[Task to carry out]
Using the records below, give again exactly the lines from the line that contains "Forall (λ kv, a_id" through the line that contains "intros Hids Hne.", both ends included, and only those.

[Data items]
##########
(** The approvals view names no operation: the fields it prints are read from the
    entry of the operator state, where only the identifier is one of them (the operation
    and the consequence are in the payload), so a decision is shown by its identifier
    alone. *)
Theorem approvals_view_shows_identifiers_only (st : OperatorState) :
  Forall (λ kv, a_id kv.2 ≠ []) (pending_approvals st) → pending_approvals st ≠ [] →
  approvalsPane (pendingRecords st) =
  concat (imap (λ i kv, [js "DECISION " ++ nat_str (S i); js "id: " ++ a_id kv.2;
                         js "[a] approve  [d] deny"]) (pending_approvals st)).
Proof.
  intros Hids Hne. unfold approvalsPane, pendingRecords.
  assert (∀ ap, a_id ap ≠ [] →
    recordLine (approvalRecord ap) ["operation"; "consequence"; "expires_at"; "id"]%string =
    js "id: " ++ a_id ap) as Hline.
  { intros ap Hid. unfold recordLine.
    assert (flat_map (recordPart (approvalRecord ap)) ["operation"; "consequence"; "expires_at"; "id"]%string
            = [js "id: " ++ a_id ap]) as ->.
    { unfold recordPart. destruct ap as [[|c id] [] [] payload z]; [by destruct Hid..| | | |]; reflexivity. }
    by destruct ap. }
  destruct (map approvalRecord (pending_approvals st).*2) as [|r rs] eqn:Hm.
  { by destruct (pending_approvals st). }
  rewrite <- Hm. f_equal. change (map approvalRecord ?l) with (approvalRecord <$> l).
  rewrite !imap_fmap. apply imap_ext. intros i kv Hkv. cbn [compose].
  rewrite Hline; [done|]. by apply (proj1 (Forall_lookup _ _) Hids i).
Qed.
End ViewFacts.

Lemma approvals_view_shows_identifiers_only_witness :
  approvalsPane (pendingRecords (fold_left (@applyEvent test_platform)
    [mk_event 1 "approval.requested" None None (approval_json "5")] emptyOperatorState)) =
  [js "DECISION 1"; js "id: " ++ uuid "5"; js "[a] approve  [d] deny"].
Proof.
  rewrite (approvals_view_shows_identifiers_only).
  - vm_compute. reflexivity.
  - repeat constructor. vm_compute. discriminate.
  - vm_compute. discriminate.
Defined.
##########
[Task solution]
  Forall (λ kv, a_id kv.2 ≠ []) (pending_approvals st) → pending_approvals st ≠ [] →
  approvalsPane (pendingRecords st) =
  concat (imap (λ i kv, [js "DECISION " ++ nat_str (S i); js "id: " ++ a_id kv.2;
                         js "[a] approve  [d] deny"]) (pending_approvals st)).
Proof.
  intros Hids Hne. unfold approvalsPane, pendingRecords.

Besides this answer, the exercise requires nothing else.